Am I misreading this?  Or is it telling me that OS 9 does not come with Panther?

If that's true, does that mean that Classic will not be pre-loaded on new machines?  This "upgrade" seems to only apply to retail purchases of Panther, so I'm thinking that either 1) New machines will be loaded with OS 9, or 2) You'll need to spend EXTRA money (i.e. "full price") for OS 9, or 3) Apple will not sell you OS 9 for new machines without purchase of Panther, i.e. they're REALLY strongly discouraging it).

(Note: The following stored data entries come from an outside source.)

(* ===== verification/ArchiveSafety.v ===== *)
(** * What the archived marketplace guarantees

    The invariant of its histories and its consequences: refunds of outbid
    bidders are always covered and paid, the listing page shows exactly the
    unsold items, and the runs of a sale and of the end of an auction; what
    goes wrong when a sale names an item nobody created. *)

From stdpp Require Import base list gmap strings numbers.
From Stdlib Require Import ZArith Lia.
From S2P Require Import Prelude Evm Archive ArchiveFacts.

Section safety.
Context {E : Type} `{!ArchiveEnv E} (this : address).
Implicit Types (s : AState E) (m : msg).

Lemma auction_created s id :
  wf (a_store s) → isAuction (item_at (a_store s) id) = true → (0 ≤ id < _itemIds (a_store s))%Z.
Proof.
  intros W Ha. destruct (decide (0 ≤ id < _itemIds (a_store s))%Z) as [|Hout]; [done|].
  by rewrite (wf_fresh _ W id Hout) in Ha.
Qed.

Lemma endAuction_good t m id s u s' :
  good t s → (t ≤ block_timestamp m)%Z →
  endAuction this m id s = Ok (u, s') → good (block_timestamp m) s'.
Proof.
  intros (W & Ho & _) Ht (_ & Ha & Hend & Hs & Es & Hpay)%archived_endAuction_Ok.
  pose proof (owed_time _ _ _ W Ht) as Ho'. pose proof (offers_total_nonneg _ id W).
  pose proof (wf_bids _ W id). pose proof (auction_created s id W Ha) as Hid.
  unfold good. rewrite Es. split_and!; [|rewrite owed_entered, settle_owed|done].
  - auto using wf_entered, settle_wf.
  - rewrite owed_entered. cbn.
    change (item_at (set_entered true (a_store s)) id) with (item_at (a_store s) id).
    rewrite (proj2 (Z.leb_le _ _) Hend).
    destruct Hpay as [(_ & Hb & _)|(_ & Hb & _)]; lia.
  - auto with sol.
  - done.
  - done.
Qed.
Lemma item_change_kept t m i l i' l' :
  (t ≤ block_timestamp m)%Z → item_change m i l i' l' → kept t i l i' l'.
Proof.
  intros Ht [|Ha Hs|Ha Hend|buyer Hs]; [apply kept_refl|..]; split;
    try done; try congruence; try by eexists.
  intros Hs Hc. specialize (Hc Ha). lia.
Qed.

(** The calls that would sell item [id]. *)
Definition sells (id : Z) (c : call) : Prop :=
  match c with
  | CCreateMarketSale _ id' | CEndAuction id' | CAcceptOffer id' _ => id' = id
  | _ => False
  end.

Section life.
Context {E : Type} `{!ArchiveEnv E} (this : address).
Implicit Types (s : AState E) (m : msg).

(** Reading items and histories after the writes of a call. *)
Ltac read_item :=
  intros; unfold history, item_at, settle, create_item; cbn;
  rewrite ?mget_insert_ne, ?mget_insert_eq by done; try done.

Lemma exec_changes m c s s' :
  wf (a_store s) → fresh_clean (a_store s) → msg_sender m ≠ 0%N → names_item s c →
  exec this m c s = Ok (tt, s') → items_change m (a_store s) (a_store s').
Proof.
  intros W Hf Hm Hn H. pose proof (wf_ids _ W) as [H0 _].
  assert (Hnew : (_itemPriceHistory (a_store s)).[_itemIds (a_store s)] = [])
    by (apply Hf; unfold created; lia).
  destruct c; cbn in H, Hn.
  - apply archived_createMarketItem_Ok in H as (v & Es & _ & _ & _ & Ha & Hh & _ & Hv & _).
    apply items_change_new; rewrite ?Es; try done; read_item.
    rewrite Hnew. by constructor.
  - apply archived_createMarketSale_Ok in H as (Ha & _ & Hs & Es & _).
    apply (items_change_one _ _ _ id); rewrite ?Es; try done; read_item. by constructor.
  - apply archived_createAuction_Ok in H as (v & Es & _ & _ & _ & Ha & Hh & _ & Hv & _).
    apply items_change_new; rewrite ?Es; try done; read_item.
    rewrite Hnew. by constructor.
  - apply archived_placeBid_Ok in H as (Ha & Ht & _ & _ & _ & σ & Es & Hσ).
    apply (items_change_one _ _ _ id); rewrite ?Es; try done; [by apply auction_created| | |];
      destruct Hσ as [[_ ->]|[_ ->]]; read_item; by constructor.
  - apply archived_endAuction_Ok in H as (_ & Ha & _ & Hs & Es & _).
    apply (items_change_one _ _ _ id); rewrite ?Es; try done; [by apply auction_created|..];
      read_item. by constructor.
  - apply archived_withdrawBid_Ok in H as (_ & Es & _). by apply items_change_same; rewrite ?Es.
  - apply archived_makeOffer_Ok in H as (_ & _ & _ & _ & Es & _).
    by apply items_change_same; rewrite ?Es.
  - apply archived_acceptOffer_Ok in H as (o & _ & Hsel & Hs & _ & Es & _).
    apply (items_change_one _ _ _ id); rewrite ?Es; try done; [|read_item..].
    + apply dec_stable. intros Hid. by rewrite (wf_fresh _ W id Hid) in Hsel.
    + by constructor.
  - apply archived_transferOwnership_Ok in H as (_ & Es & _).
    by apply items_change_same; rewrite ?Es.
  - apply archived_renounceOwnership_Ok in H as (_ & Es & _).
    by apply items_change_same; rewrite ?Es.
Qed.
Inductive escrow_reached (deployer factory : address) : Z → AState E → Prop :=
| er_deploy t e : escrow_reached deployer factory t (Build_AState (init deployer factory) 0 [] e [])
| er_exec t s m c s' :
    escrow_reached deployer factory t s →
    (t ≤ block_timestamp m)%Z → msg_sender m ≠ 0%N → msg_sender m ≠ this → (0 ≤ msg_value m)%Z →
    own_collection s c → exec this m c s = Ok (tt, s') →
    escrow_reached deployer factory (block_timestamp m) s'
| er_wait t s t' b e :
    escrow_reached deployer factory t s → (t ≤ t')%Z → (a_balance s ≤ b)%Z →
    (∀ c id, token_owner (a_env s) c id = this → token_owner e c id = this) →
    escrow_reached deployer factory t' (Build_AState (a_store s) b (a_paid s) e (a_logs s)).

Lemma escrow_reached_reached deployer factory t s :
  escrow_reached deployer factory t s → reached this deployer factory t s.
Proof.
  induction 1 as [t e|t s m c s' _ IH Ht Hm _ Hv [Hn _] H|t s t' b e _ IH Ht Hb _].
  - apply reached_deploy.
  - by eapply reached_exec.
  - by apply (reached_wait this deployer factory t s).
Qed.

(** ** The escrow *)
Definition unsold (σ : Storage) (id : Z) : Prop := created σ id ∧ sold (item_at σ id) = false.
Definition same_token (i j : MarketItem) : Prop :=
  nftContract i = nftContract j ∧ tokenId i = tokenId j.

Record escrowed (σ : Storage) (e : E) : Prop := {
  esc_held id : unsold σ id →
    token_owner e (nftContract (item_at σ id)) (tokenId (item_at σ id)) = this;
  esc_once id id' : unsold σ id → unsold σ id' →
    same_token (item_at σ id) (item_at σ id') → id = id'
}.

Lemma item_change_unsold m i l i' l' :
  item_change m i l i' l' → sold i' = false → sold i = false ∧ same_token i i'.
Proof. by intros [|Ha Hs|Ha Ht|buyer Hs] Hs'. Qed.

(** The items unsold after a call were unsold before, for the same token, or
    are new. *)
Lemma items_change_unsold m σ σ' id :
  items_change m σ σ' → unsold σ' id →
  (unsold σ id ∧ same_token (item_at σ id) (item_at σ' id)) ∨ ¬ created σ id.
Proof.
  intros (_ & _ & Hc) [Hid Hs]. destruct (Hc id Hid) as [[Hold Hch]|[Hnew _]]; [left|by right].
  by destruct (item_change_unsold _ _ _ _ _ Hch Hs).
Qed.

(** A call that creates nothing and moves nothing. *)
Lemma escrowed_still m σ σ' e e' :
  items_change m σ σ' → _itemIds σ' = _itemIds σ →
  (∀ c id, token_owner e c id = this → token_owner e' c id = this) →
  escrowed σ e → escrowed σ' e'.
Proof.
  intros Hch En Hmv [H1 H2].
  assert (Hold : ∀ id, unsold σ' id → unsold σ id ∧ same_token (item_at σ id) (item_at σ' id)).
  { intros id Hu. destruct (items_change_unsold _ _ _ _ Hch Hu) as [|Hn]; [done|].
    destruct Hu as [Hc _]. unfold created in *. by rewrite En in Hc. }
  split.
  - intros id Hu. destruct (Hold id Hu) as [Ho [<- <-]]. by apply Hmv, H1.
  - intros id id' [Ho [E1 E2]]%Hold [Ho' [E1' E2']]%Hold [Es Es']. apply H2; [done..|].
    split; congruence.
Qed.


(** A call that sells item [id]. *)
Lemma escrowed_leave m σ σ' e e' id to :
  items_change m σ σ' → _itemIds σ' = _itemIds σ → unsold σ id → sold (item_at σ' id) = true →
  (∀ c' id', token_owner e' c' id' =
     if decide (nftContract (item_at σ id) = c' ∧ tokenId (item_at σ id) = id') then to
     else token_owner e c' id') →
  escrowed σ e → escrowed σ' e'.
Proof.
  intros Hch En Hu Hs Hmv [H1 H2].
  assert (Hold : ∀ k, unsold σ' k →
    unsold σ k ∧ same_token (item_at σ k) (item_at σ' k) ∧ k ≠ id).
  { intros k Hk. destruct (items_change_unsold _ _ _ _ Hch Hk) as [[??]|Hn].
    - split_and!; [done..|]. intros ->. destruct Hk as [_ Hk]. congruence.
    - destruct Hk as [Hc _]. unfold created in *. by rewrite En in Hc. }
  split.
  - intros k Hk. destruct (Hold k Hk) as (Ho & [<- <-] & Hne). rewrite Hmv.
    rewrite decide_False; [by apply H1|]. intros Hd. apply Hne. symmetry. by apply H2.
  - intros k k' (Ho & [E1 E2] & _)%Hold (Ho' & [E1' E2'] & _)%Hold [Es Es'].
    apply H2; [done..|]. split; congruence.
Qed.
(** * neurocombat_sklearn: the ComBat harmonization transformer

    A shallow embedding of [neurocombat_sklearn/neurocombat_sklearn.py]
    (class [CombatTransformer], and the handling of columns and sites of the
    wrapper [CombatHarmonizer]) and the properties its specification states.

    - Numbers are kept behind the interface [Scalar], with two instances:
      IEEE binary64 (the [float64] arrays the program computes on, through
      the kernel's primitive floats) and the real numbers (the arithmetic the
      algebraic properties are meant in).
    - A numpy 2-D array is an [ndarray]: its shape and its rows.  Every
      operation that NumPy refuses (shapes that do not align or broadcast, an
      index out of bounds, a singular matrix) returns [Raise].
    - The estimator object is the record [self] of its attributes, each
      present or absent as [hasattr] sees it; methods run in the monad [M],
      which threads the object and keeps whatever was written before an
      exception. *)

From Stdlib Require Import String Ascii DecimalString.
From Stdlib Require Import ZArith List Bool Arith Lia.
From Stdlib Require Import Floats.
From Stdlib Require Import Reals Lra.
Import ListNotations.

Set Implicit Arguments.

(* ================================================================== *)
(** * Exceptions and outcomes *)

(** The exceptions the program or the library calls it makes can raise. *)
Inductive exn : Type :=
| ValueError (msg : string)
| AttributeError (msg : string)
| NotFittedError (msg : string)
| LinAlgError (msg : string)
| IndexError (msg : string)
| UnboundLocalError (msg : string).

(** What a call results in: a value, an exception, or (for the [while] loop
    of the solver, which the program does not bound) a run that is still
    going when the fuel given to the model is spent. *)
Inductive outcome (A : Type) : Type :=
| Ok (a : A)
| Raise (e : exn)
| OutOfFuel.

Arguments Ok {A} a.
Arguments Raise {A} e.
Arguments OutOfFuel {A}.

Definition obind {A B : Type} (m : outcome A) (k : A -> outcome B) : outcome B :=
  match m with
  | Ok a => k a
  | Raise e => Raise e
  | OutOfFuel => OutOfFuel
  end.

Definition omap {A B : Type} (f : A -> B) (m : outcome A) : outcome B :=
  obind m (fun a => Ok (f a)).

Declare Scope outcome_scope.
Delimit Scope outcome_scope with outcome.
Notation "'let*' x ':=' m 'in' k" := (obind m (fun x => k))
  (at level 10, x name, m at level 100, k at level 200) : outcome_scope.
Notation "'let*' ' pat ':=' m 'in' k" := (obind m (fun x => match x with pat => k end))
  (at level 10, pat pattern, m at level 100, k at level 200) : outcome_scope.
Open Scope outcome_scope.

(** [for x in xs: ys.append(f x)], stopping at the first exception. *)
Fixpoint omapM {A B : Type} (f : A -> outcome B) (xs : list A) : outcome (list B) :=
  match xs with
  | [] => Ok []
  | x :: xs' => let* y := f x in let* ys := omapM f xs' in Ok (y :: ys)
  end.

(* ================================================================== *)
(** * The arithmetic interface *)

(** The scalar operations the program uses on [float64] values.  [f32]
    rounds to [float32] (the [dtype=np.float32] of [_find_priors]); [of_nat]
    converts an integer count.  The one law is the exactness of a product
    with [1.0], which is what makes [np.dot(v, np.ones(...))] a broadcast. *)
Class Scalar (F : Type) : Type := {
  zero : F;
  one : F;
  two : F;
  half : F;
  default_convergence : F;
  fadd : F -> F -> F;
  fsub : F -> F -> F;
  fmul : F -> F -> F;
  fdiv : F -> F -> F;
  fsqrt : F -> F;
  fabs : F -> F;
  fgt : F -> F -> bool;
  fisnan : F -> bool;
  fisfinite : F -> bool;
  of_nat : nat -> F;
  f32 : F -> F;
  fmul_one_r : forall x : F, fmul x one = x;
  one_gt_default_convergence : fgt one default_convergence = true
}.

Declare Scope scalar_scope.
Delimit Scope scalar_scope with sc.
Infix "+" := fadd : scalar_scope.
Infix "-" := fsub : scalar_scope.
Infix "*" := fmul : scalar_scope.
Infix "/" := fdiv : scalar_scope.
Infix ">?" := fgt (at level 70, no associativity) : scalar_scope.

(* ================================================================== *)
(** * Integer helpers: [np.unique], [np.where], membership *)

Fixpoint insert_sorted (x : Z) (l : list Z) : list Z :=
  match l with
  | [] => [x]
  | y :: l' =>
      if (x <? y)%Z then x :: l
      else if (x =? y)%Z then l
      else y :: insert_sorted x l'
  end.

(** [np.unique(a)]: the sorted distinct values. *)
Definition np_unique (a : list Z) : list Z := fold_right insert_sorted [] a.

(** [x in a] for a numpy array [a]. *)
Definition np_in (x : Z) (a : list Z) : bool := existsb (Z.eqb x) a.

(** [np.sum(a == x)]. *)
Definition count_eq (a : list Z) (x : Z) : nat := length (filter (Z.eqb x) a).

(** [np.unique(a, return_counts=True)]. *)
Definition np_unique_counts (a : list Z) : list Z * list nat :=
  let names := np_unique a in (names, map (count_eq a) names).

(** [list(np.where(a == x)[0])] for a column [a]. *)
Definition np_where_eq (a : list Z) (x : Z) : list nat :=
  filter (fun i => (nth i a 0%Z =? x)%Z) (seq 0 (length a)).

(** Decimal rendering of an integer, as [str] prints it. *)
Definition string_of_Z (z : Z) : string := NilZero.string_of_int (Z.to_int z).

Fixpoint string_of_Zs (l : list Z) : string :=
  match l with
  | [] => EmptyString
  | [z] => string_of_Z z
  | z :: l' => (string_of_Z z ++ ", " ++ string_of_Zs l')%string
  end.

(** [needle in haystack] for strings. *)
Fixpoint prefixb (p s : string) : bool :=
  match p, s with
  | EmptyString, _ => true
  | String a p', String b s' => Ascii.eqb a b && prefixb p' s'
  | String _ _, EmptyString => false
  end.

Fixpoint str_contains (needle s : string) : bool :=
  prefixb needle s ||
  match s with
  | EmptyString => false
  | String _ s' => str_contains needle s'
  end.

(* ================================================================== *)
(** * Arrays *)

(** A 2-D array: its shape and its rows.  [elems] is read through [get], so
    the shape is authoritative; every operation builds its result with
    [tab], which makes the rows agree with the shape. *)
Record ndarray (A : Type) : Type := NDArray {
  nrows : nat;
  ncols : nat;
  elems : list (list A)
}.

Definition get {A : Type} (d : A) (M : ndarray A) (i j : nat) : A :=
  nth j (nth i (elems M) []) d.

Definition tab {A : Type} (r c : nat) (f : nat -> nat -> A) : ndarray A :=
  NDArray r c (map (fun i => map (fun j => f i j) (seq 0 c)) (seq 0 r)).

(** [np.asarray] of a nested list, when it is rectangular. *)
Definition rectangular {A : Type} (X : list (list A)) : bool :=
  forallb (fun row => length row =? length (hd [] X)) X.

Definition asarray {A : Type} (d : A) (X : list (list A)) : ndarray A :=
  tab (length X) (length (hd [] X)) (fun i j => nth j (nth i X []) d).

(** Row [i] and column [j] as 1-D arrays. *)
Definition row_of {A : Type} (d : A) (M : ndarray A) (i : nat) : list A :=
  map (fun j => get d M i j) (seq 0 (ncols M)).

Definition col_of {A : Type} (d : A) (M : ndarray A) (j : nat) : list A :=
  map (fun i => get d M i j) (seq 0 (nrows M)).

Definition rows_of {A : Type} (d : A) (M : ndarray A) : list (list A) :=
  map (row_of d M) (seq 0 (nrows M)).

(** [M.T] *)
Definition transpose {A : Type} (d : A) (M : ndarray A) : ndarray A :=
  tab (ncols M) (nrows M) (fun i j => get d M j i).

(** Broadcasting of one dimension: equal extents, or one of them is 1. *)
Definition bcast_dim (a b : nat) : option nat :=
  if a =? b then Some a
  else if a =? 1 then Some b
  else if b =? 1 then Some a
  else None.

(** The index read in an operand of extent [a] for position [i] of the result. *)
Definition bidx (a i : nat) : nat := if a =? 1 then 0 else i.

Definition broadcast_error : exn :=
  ValueError "operands could not be broadcast together".

Section Arrays.
Context {F : Type} {SF : Scalar F}.
Local Open Scope scalar_scope.

Local Abbreviation vec := (list F).
Local Abbreviation mat := (ndarray F).

Definition at_ (M : mat) (i j : nat) : F := get zero M i j.
Definition vnth (v : vec) (i : nat) : F := nth i v zero.

(** [np.sum] of a 1-D array: the reduction with [+], from left to right.
    NumPy adds pairwise from eight elements on: in binary64 the last digits
    of a long sum can differ; in exact arithmetic the order does not
    matter. *)
Definition np_sum (v : vec) : F :=
  match v with
  | [] => zero
  | x :: v' => fold_left fadd v' x
  end.

(** [sum(f(k) for k in range(n))] *)
Definition sum_n (n : nat) (f : nat -> F) : F := np_sum (map f (seq 0 n)).

(** [x ** 2] *)
Definition square (x : F) : F := x * x.

(** Elementwise binary operation on 2-D arrays, with broadcasting. *)
Definition ew2 (op : F -> F -> F) (A B : mat) : outcome mat :=
  match bcast_dim (nrows A) (nrows B), bcast_dim (ncols A) (ncols B) with
  | Some r, Some c =>
      Ok (tab r c (fun i j =>
            op (at_ A (bidx (nrows A) i) (bidx (ncols A) j))
               (at_ B (bidx (nrows B) i) (bidx (ncols B) j))))
  | _, _ => Raise broadcast_error
  end.

(** Elementwise unary operation. *)
Definition ew1 (f : F -> F) (A : mat) : mat :=
  tab (nrows A) (ncols A) (fun i j => f (at_ A i j)).

(** Elementwise binary operation on 1-D arrays, with broadcasting. *)
Definition vew2 (op : F -> F -> F) (a b : vec) : outcome vec :=
  match bcast_dim (length a) (length b) with
  | Some n =>
      Ok (map (fun i => op (vnth a (bidx (length a) i)) (vnth b (bidx (length b) i)))
              (seq 0 n))
  | None => Raise broadcast_error
  end.

Definition dot_error : exn := ValueError "shapes not aligned".

(** [np.dot(A, B)] for 2-D arrays: each entry is the sum of the products,
    from left to right, every operation rounded.  BLAS may fuse or reorder
    them: in binary64 the last digits can differ; shapes, errors and the
    exact-arithmetic values are those of NumPy. *)
Definition dot (A B : mat) : outcome mat :=
  if ncols A =? nrows B then
    Ok (tab (nrows A) (ncols B)
          (fun i j => sum_n (ncols A) (fun k => at_ A i k * at_ B k j)))
  else Raise dot_error.

(** [np.dot(v, B)] for a 1-D [v] and a 2-D [B]: a 1-D array. *)
Definition vdot (v : vec) (B : mat) : outcome vec :=
  if length v =? nrows B then
    Ok (map (fun j => sum_n (length v) (fun k => vnth v k * at_ B k j))
            (seq 0 (ncols B)))
  else Raise dot_error.

(** [np.ones((r, c))] *)
Definition ones (r c : nat) : mat := tab r c (fun _ _ => one).

(** [v[:, np.newaxis]] *)
Definition column (v : vec) : mat := tab (length v) 1 (fun i _ => vnth v i).

(** [M[:k, :]], [M[:, :k]] and [M[:, 1:]]: slices clip, they never raise. *)
Definition first_rows (k : nat) (M : mat) : mat :=
  tab (Nat.min k (nrows M)) (ncols M) (fun i j => at_ M i j).

Definition first_cols (k : nat) (M : mat) : mat :=
  tab (nrows M) (Nat.min k (ncols M)) (fun i j => at_ M i j).

Definition drop_first_col (M : mat) : mat :=
  tab (nrows M) (ncols M - 1) (fun i j => at_ M i (S j)).

Definition index_error : exn := IndexError "index is out of bounds".

(** [M[:, idx]] and [M[idx, :]] for a list of indices. *)
Definition take_cols (M : mat) (idx : list nat) : outcome mat :=
  if forallb (fun k => k <? ncols M) idx then
    Ok (tab (nrows M) (length idx) (fun i j => at_ M i (nth j idx 0)))
  else Raise index_error.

Anything but thought #1 will be yet another blow to my efforts to get Macs into my company, since the only Exchange client (that actually works) is a Classic app.


----------



## Stridder44 (Oct 8, 2003)

Sometimes you need to let an old thing die. OS 9 is dead. It's been dead. I am sorry. Does that not make it great? At the time, it was awsome. But now we have OS X! And not to mention we're on the third major version of OS X. I have OS 9 installed just in case I ever needed it...but never have. And we can't be too suprised anyway. I mean it's been years now that they've been saying OS 9 is gonna go away forever. People thought that It would be gone with 10.2 (didn't they?). In any case, let it die....


----------



## UNIX X11 (Oct 8, 2003)

no.. 4th major version of OS X...
100th POST!!!!3121@!xgrweyeritjoaWET-]`13


----------



## edX (Oct 8, 2003)

os 10.2 didn't come with os 9. at the retail level they have been 2 seperate purchases all along. there is nothing shocking about it not coming with 10.3.


----------



## MikeXpop (Oct 8, 2003)

edX, I dunno about the in-the-box version, but when my mother got jagwire free with the education thing, we recieved the jaguar upgrade disks, and 9.2 disks. I don't know if they were upgrade or install or what (set them aside somewhere), but they came with our jaguar.


----------



## fryke (Oct 8, 2003)

OS 9.1 was included with 10.0, OS 9.2 with 10.1. I don't know about Jaguar as I got this with my computer and I didn't buy the box... But yep: OS 9 is dead, anyway. But where's the problem? Any Mac you've bought so far came with Classic or even OS 9, right? So you've got it already. No problem at all. There's no 'new' version of OS 9, anyway...


----------



## RacerX (Oct 8, 2003)

Mac OS X v10.0 did come with a Mac OS 9 install CD. Mac OS X v10.1 also came with a Mac OS 9 install CD, Mac OS X v10.1 upgrade came with a Mac OS 9.2 upgrade CD. Mac OS X v10.2 did not come with a Mac OS 9 CD of any type.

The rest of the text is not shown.